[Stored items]
━━━━

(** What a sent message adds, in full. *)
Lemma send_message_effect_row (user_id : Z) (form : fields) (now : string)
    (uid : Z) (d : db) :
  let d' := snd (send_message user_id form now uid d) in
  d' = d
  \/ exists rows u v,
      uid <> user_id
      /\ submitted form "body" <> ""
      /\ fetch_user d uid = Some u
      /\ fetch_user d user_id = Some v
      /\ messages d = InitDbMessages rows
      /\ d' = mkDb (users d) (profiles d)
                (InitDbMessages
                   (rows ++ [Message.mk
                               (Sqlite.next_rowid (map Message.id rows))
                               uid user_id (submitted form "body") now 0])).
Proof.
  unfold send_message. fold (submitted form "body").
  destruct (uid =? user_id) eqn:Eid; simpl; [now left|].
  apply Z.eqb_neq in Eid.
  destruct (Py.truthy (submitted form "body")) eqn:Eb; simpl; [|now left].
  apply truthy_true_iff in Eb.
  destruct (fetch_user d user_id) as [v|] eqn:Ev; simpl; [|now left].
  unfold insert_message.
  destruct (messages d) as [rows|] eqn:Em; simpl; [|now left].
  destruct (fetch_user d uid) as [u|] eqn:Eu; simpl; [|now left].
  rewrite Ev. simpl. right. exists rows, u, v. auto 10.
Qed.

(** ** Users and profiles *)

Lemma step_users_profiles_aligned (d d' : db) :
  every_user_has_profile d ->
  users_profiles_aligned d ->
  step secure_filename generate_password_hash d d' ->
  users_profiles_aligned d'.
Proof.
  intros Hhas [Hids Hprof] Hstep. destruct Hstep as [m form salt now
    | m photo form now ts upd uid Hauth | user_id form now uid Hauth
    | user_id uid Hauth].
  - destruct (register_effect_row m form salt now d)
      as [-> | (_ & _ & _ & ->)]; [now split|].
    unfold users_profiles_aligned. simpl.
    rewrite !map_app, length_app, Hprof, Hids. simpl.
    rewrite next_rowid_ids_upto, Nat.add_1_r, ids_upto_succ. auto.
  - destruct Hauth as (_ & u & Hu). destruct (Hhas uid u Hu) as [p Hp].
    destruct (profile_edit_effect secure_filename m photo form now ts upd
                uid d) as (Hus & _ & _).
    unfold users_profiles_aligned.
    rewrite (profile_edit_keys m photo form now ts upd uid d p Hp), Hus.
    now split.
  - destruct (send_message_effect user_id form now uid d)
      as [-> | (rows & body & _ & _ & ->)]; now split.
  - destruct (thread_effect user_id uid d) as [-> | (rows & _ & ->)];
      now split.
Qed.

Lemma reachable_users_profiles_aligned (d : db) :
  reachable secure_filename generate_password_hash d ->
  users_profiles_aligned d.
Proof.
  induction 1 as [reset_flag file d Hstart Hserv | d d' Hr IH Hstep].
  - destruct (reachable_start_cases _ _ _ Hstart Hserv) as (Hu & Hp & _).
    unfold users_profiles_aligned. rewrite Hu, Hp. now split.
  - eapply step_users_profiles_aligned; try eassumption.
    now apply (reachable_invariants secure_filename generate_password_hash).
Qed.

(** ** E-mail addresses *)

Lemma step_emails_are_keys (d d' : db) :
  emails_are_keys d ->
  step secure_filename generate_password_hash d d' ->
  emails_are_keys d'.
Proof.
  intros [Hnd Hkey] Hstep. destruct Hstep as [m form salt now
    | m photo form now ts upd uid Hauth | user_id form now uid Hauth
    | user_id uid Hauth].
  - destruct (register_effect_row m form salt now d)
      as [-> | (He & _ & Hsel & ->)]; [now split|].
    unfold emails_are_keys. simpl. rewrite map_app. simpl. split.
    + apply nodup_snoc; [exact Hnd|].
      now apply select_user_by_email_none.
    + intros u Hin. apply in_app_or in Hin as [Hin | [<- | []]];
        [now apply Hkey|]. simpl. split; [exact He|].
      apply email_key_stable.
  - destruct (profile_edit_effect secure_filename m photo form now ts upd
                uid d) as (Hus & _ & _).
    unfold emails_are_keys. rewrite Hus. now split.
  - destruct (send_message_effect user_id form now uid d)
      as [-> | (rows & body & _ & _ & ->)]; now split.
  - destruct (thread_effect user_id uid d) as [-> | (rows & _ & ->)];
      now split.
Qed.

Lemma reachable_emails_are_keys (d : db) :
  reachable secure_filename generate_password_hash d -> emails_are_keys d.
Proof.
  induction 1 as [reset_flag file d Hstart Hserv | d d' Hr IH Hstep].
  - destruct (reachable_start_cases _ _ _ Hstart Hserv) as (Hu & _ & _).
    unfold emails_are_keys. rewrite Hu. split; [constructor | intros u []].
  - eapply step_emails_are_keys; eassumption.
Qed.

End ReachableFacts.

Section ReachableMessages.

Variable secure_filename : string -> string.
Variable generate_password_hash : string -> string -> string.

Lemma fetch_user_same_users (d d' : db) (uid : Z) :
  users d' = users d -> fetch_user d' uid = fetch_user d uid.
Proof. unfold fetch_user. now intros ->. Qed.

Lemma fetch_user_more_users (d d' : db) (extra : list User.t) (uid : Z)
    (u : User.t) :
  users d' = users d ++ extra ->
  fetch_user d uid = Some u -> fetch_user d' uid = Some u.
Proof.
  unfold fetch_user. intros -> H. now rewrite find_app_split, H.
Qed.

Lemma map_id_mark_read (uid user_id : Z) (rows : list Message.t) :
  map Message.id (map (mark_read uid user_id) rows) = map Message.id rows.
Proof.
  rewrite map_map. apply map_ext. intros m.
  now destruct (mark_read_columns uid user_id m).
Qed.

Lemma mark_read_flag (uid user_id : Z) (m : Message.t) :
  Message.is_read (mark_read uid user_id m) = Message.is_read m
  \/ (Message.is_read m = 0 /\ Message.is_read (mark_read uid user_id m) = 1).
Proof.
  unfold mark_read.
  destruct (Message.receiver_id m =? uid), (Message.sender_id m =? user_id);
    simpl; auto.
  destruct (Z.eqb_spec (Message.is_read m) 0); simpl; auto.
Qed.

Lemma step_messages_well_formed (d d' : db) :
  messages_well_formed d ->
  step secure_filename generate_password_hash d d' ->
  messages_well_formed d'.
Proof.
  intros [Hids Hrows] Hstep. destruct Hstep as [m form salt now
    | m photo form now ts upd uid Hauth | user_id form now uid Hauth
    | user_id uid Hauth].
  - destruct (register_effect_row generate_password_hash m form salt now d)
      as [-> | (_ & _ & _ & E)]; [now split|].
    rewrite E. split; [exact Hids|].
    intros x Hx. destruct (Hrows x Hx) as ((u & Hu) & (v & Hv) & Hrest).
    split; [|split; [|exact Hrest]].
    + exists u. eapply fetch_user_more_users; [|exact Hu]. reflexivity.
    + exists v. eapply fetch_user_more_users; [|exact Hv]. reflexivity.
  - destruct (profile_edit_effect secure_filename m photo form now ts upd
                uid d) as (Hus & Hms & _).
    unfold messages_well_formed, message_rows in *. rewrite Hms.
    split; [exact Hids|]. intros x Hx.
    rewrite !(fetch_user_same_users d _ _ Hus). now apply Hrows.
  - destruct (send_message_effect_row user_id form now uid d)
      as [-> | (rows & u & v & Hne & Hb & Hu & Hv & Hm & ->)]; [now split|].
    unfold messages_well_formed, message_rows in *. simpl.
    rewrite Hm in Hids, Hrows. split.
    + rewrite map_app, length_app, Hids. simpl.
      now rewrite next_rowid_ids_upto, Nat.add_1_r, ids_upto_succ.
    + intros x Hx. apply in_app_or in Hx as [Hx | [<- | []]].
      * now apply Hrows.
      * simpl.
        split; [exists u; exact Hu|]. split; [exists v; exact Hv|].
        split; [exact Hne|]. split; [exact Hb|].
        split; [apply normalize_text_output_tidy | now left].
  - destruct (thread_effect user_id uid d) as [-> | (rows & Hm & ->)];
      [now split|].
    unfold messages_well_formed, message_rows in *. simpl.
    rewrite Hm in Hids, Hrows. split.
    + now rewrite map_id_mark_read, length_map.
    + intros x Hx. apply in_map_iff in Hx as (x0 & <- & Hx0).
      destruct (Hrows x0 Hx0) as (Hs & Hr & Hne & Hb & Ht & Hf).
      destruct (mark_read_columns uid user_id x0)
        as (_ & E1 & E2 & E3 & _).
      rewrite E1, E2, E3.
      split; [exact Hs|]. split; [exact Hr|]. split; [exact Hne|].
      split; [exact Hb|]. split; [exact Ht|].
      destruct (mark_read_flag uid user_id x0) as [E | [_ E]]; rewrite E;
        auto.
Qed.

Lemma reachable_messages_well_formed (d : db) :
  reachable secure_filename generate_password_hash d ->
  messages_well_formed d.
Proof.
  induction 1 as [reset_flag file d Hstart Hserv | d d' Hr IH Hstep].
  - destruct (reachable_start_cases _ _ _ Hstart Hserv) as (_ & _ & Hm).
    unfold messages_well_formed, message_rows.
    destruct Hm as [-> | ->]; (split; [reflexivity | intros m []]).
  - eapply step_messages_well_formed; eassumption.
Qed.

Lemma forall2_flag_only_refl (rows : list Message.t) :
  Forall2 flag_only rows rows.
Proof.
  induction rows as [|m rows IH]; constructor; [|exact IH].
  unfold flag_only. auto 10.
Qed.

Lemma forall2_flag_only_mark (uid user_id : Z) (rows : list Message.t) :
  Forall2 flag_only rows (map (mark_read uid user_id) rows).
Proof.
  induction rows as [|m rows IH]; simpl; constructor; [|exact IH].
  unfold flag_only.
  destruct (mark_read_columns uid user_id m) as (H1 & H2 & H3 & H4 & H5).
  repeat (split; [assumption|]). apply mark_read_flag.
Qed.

━━━━

● What to do
Could you restate word for word the lines above, from the one that contains "as [-> | (He & _ & Hsel" through the one that contains "as [Hin | [<- | []]];", and no others?

● Solution for this exercise
      as [-> | (He & _ & Hsel & ->)]; [now split|].
    unfold emails_are_keys. simpl. rewrite map_app. simpl. split.
    + apply nodup_snoc; [exact Hnd|].
      now apply select_user_by_email_none.
    + intros u Hin. apply in_app_or in Hin as [Hin | [<- | []]];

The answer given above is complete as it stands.